(* ===== verification/JsonText.v ===== *)
(** * JsonText: an executable codec for the examples

    A text for the values that JSON can carry, with its reader: what the
    documentation promises of [JSON.stringify] and [JSON.parse] on such values
    can hold.  Lengths are written in unary, numbers in binary digits. *)
From S2P Require Import Prelude JsString JsMap JsValue Crypto Concrete.
From Stdlib Require Import Ascii.
Local Open Scope string_scope.
Local Open Scope list_scope.

(** ** Values that survive the way through a text *)

(** Objects of scalars and objects: no number but an integer, no key twice
    and none that an object would move to the front. *)
Definition plain_key (k : string) : bool := match k with "" => true | String a _ => negb (is_digit a) end.
Fixpoint json_plain (v : value) : bool :=
  match v with
  | VNull | VBool _ | VStr _ => true
  | VNum (Num q) => Pos.eqb (Qden q) 1
  | VObj p => bool_decide (NoDup (keys p)) && forallb plain_key (keys p) && forallb (fun kv => json_plain (snd kv)) p
  | VNum _ | VUndefined | VBigInt _ | VArr _ => false
  end.

(** ** The text *)

Definition write_string (s : string) : string := repeat_char "1"%char (String.length s) +:+ String ":"%char s.
Fixpoint read_length (s : string) : option (nat * string) :=
  match s with
  | String a s' =>
      if Ascii.eqb a ":"%char then Some (O, s')
      else if Ascii.eqb a "1"%char then '(n, rest) ← read_length s'; Some (S n, rest)
      else None
  | "" => None
  end.
Definition read_string (s : string) : option (string * string) :=
  '(n, rest) ← read_length s; Some (slice_to n rest, slice_from n rest).

Fixpoint write (v : value) : string :=
  match v with
  | VNull => "n"
  | VBool true => "t"
  | VBool false => "f"
  | VNum (Num q) => String "#"%char (write_string (spell_Z (Qnum q)))
  | VStr s => String "'"%char (write_string s)
  | VObj p =>
      String "{"%char ((fix go (p : payload) : string :=
        match p with [] => "}" | (k, x) :: p' => String ","%char (write_string k +:+ write x +:+ go p') end) p)
  | VNum _ | VUndefined | VBigInt _ | VArr _ => "u"
  end.
Fixpoint write_fields (p : payload) : string :=
  match p with [] => "}" | (k, x) :: p' => String ","%char (write_string k +:+ write x +:+ write_fields p') end.

(** The fields of an object, with the reader of its values. *)
Fixpoint read_fields (read : string -> option (value * string)) (n : nat) (s : string) : option (payload * string) :=
  match n, s with
  | S n', String a s' =>
      if Ascii.eqb a "}"%char then Some ([], s')
      else '(k, s1) ← read_string s'; '(x, s2) ← read s1; '(p, s3) ← read_fields read n' s2; Some ((k, x) :: p, s3)
  | _, _ => None
  end.
Fixpoint read (fuel : nat) (s : string) : option (value * string) :=
  match fuel, s with
  | S fuel', String a s' =>
      if Ascii.eqb a "n"%char then Some (VNull, s')
      else if Ascii.eqb a "t"%char then Some (VBool true, s')
      else if Ascii.eqb a "f"%char then Some (VBool false, s')
      else if Ascii.eqb a "#"%char then '(d, rest) ← read_string s'; z ← read_Z d; Some (VNum (num_of_Z z), rest)
      else if Ascii.eqb a "'"%char then '(t, rest) ← read_string s'; Some (VStr t, rest)
      else if Ascii.eqb a "{"%char then '(p, rest) ← read_fields (read fuel') fuel s'; Some (VObj p, rest)
      else None
  | _, _ => None
  end.
Definition stringify (p : payload) : string := write (VObj p).
Definition parse_text (s : string) : option value := fst <$> read (String.length s) s.

(** ** The way back *)

Lemma read_length_write n s : read_length (repeat_char "1"%char n +:+ String ":"%char s) = Some (n, s).
Proof. induction n as [|n IH]; simpl; [done|]. by rewrite IH. Qed.
Lemma read_string_write s rest : read_string (write_string s +:+ rest) = Some (s, rest).
Proof.
  unfold read_string, write_string. rewrite app_string_assoc. change (String ":" s +:+ rest) with (String ":" (s +:+ rest)).
  rewrite read_length_write. cbn [mbind option_bind]. by rewrite slice_to_app, slice_from_app.
Qed.
Lemma write_object p : write (VObj p) = String "{"%char (write_fields p).
Proof. simpl. f_equal. Qed.

Section Values.
Variable P : value -> Prop.
Hypothesis scalar : forall v, (forall p, v <> VObj p) -> P v.
Hypothesis object : forall p, Forall (fun kv => P (snd kv)) p -> P (VObj p).
(** Induction through the fields of an object. *)
Fixpoint value_fields_ind (v : value) : P v.
Proof.
  destruct v as [| |b|n|z|s|l|p]; try (apply scalar; discriminate).
  apply object. induction p as [|[k x] p IH]; [constructor|]. constructor; [apply value_fields_ind|exact IH].
Defined.
End Values.

Lemma read_fields_write p : forall fuel n rest,
  Forall (fun kv => forall rest, read fuel (write (snd kv) +:+ rest) = Some (snd kv, rest)) p -> (length p < n)%nat ->
  read_fields (read fuel) n (write_fields p +:+ rest) = Some (p, rest).
Proof.
  induction p as [|[k x] p IH]; intros fuel n rest Hp Hn; (destruct n as [|n]; [simpl in Hn; lia|]); [done|].
  inversion_clear Hp. change (write_fields ((k, x) :: p) +:+ rest)
    with (String ","%char ((write_string k +:+ write x +:+ write_fields p) +:+ rest)).
  cbn [read_fields Ascii.eqb Bool.eqb]. rewrite !app_string_assoc, read_string_write. cbn [mbind option_bind].
  simpl in H. rewrite H. cbn [mbind option_bind]. rewrite IH; [done|done|simpl in Hn; lia].
Qed.
Lemma write_nonempty v : (1 <= String.length (write v))%nat.
Proof. destruct v as [| |[]|[]| | | |]; simpl; lia. Qed.
Lemma write_fields_length p : (length p < String.length (write_fields p))%nat /\
  Forall (fun kv => String.length (write (snd kv)) < String.length (write_fields p))%nat p.
Proof.
  induction p as [|[k x] p [IH1 IH2]]; simpl; [split; [lia|constructor]|]. rewrite !length_app_string.
  split; [lia|]. constructor; [simpl; lia|]. eapply List.Forall_impl; [|exact IH2]. intros kv Hkv. simpl in Hkv. lia.
Qed.
Lemma read_write v : json_plain v = true -> forall fuel rest, (String.length (write v) <= fuel)%nat ->
  read fuel (write v +:+ rest) = Some (v, rest).
Proof.
  induction v as [v Hs|p IH] using value_fields_ind; intros Hv fuel rest Hf.
  - destruct fuel as [|fuel]; [pose proof (write_nonempty v); lia|].
    destruct v as [| |[]|n| |s| |p]; try discriminate Hv; try done; [| |by destruct (Hs p)].
    + destruct n as [| | |[z d]]; try discriminate Hv. apply Pos.eqb_eq in Hv. simpl in Hv. subst d.
      change (write (VNum (Num (z # 1))) +:+ rest) with (String "#" (write_string (spell_Z z) +:+ rest)).
      cbn [read Ascii.eqb Bool.eqb]. rewrite read_string_write. cbn [mbind option_bind]. by rewrite read_spell_Z.
    + change (write (VStr s) +:+ rest) with (String "'" (write_string s +:+ rest)).
      cbn [read Ascii.eqb Bool.eqb]. by rewrite read_string_write.
  - rewrite write_object in *. destruct fuel as [|fuel]; [simpl in Hf; lia|]. simpl in Hf.
    simpl in Hv. apply andb_true_iff in Hv as [_ Hv]. pose proof (write_fields_length p) as [Hn Hl].
    change (String "{" (write_fields p) +:+ rest) with (String "{" (write_fields p +:+ rest)).
    cbn [read Ascii.eqb Bool.eqb]. rewrite read_fields_write; [done| |lia].
    rewrite forallb_forall in Hv. rewrite List.Forall_forall in *. intros kv Hin rest'. apply IH; [done|by apply Hv|].
    specialize (Hl _ Hin). lia.
Qed.
Lemma parse_stringify p : json_plain (VObj p) = true -> parse_text (stringify p) = Some (VObj p).
Proof.
  intros Hp. unfold parse_text, stringify. rewrite <- (app_string_nil (write (VObj p))) at 2. by rewrite read_write.
Qed.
━━━━━━━━━━
WHAT THE TASK ASKS -
Send back exactly the lines of the listing above starting at the one with "documentation promises of" and ending at the one with "From Stdlib Require Import Ascii.", inclusive, and no others.

EXPECTED ANSWER -
    documentation promises of [JSON.stringify] and [JSON.parse] on such values
    can hold.  Lengths are written in unary, numbers in binary digits. *)
From S2P Require Import Prelude JsString JsMap JsValue Crypto Concrete.
From Stdlib Require Import Ascii.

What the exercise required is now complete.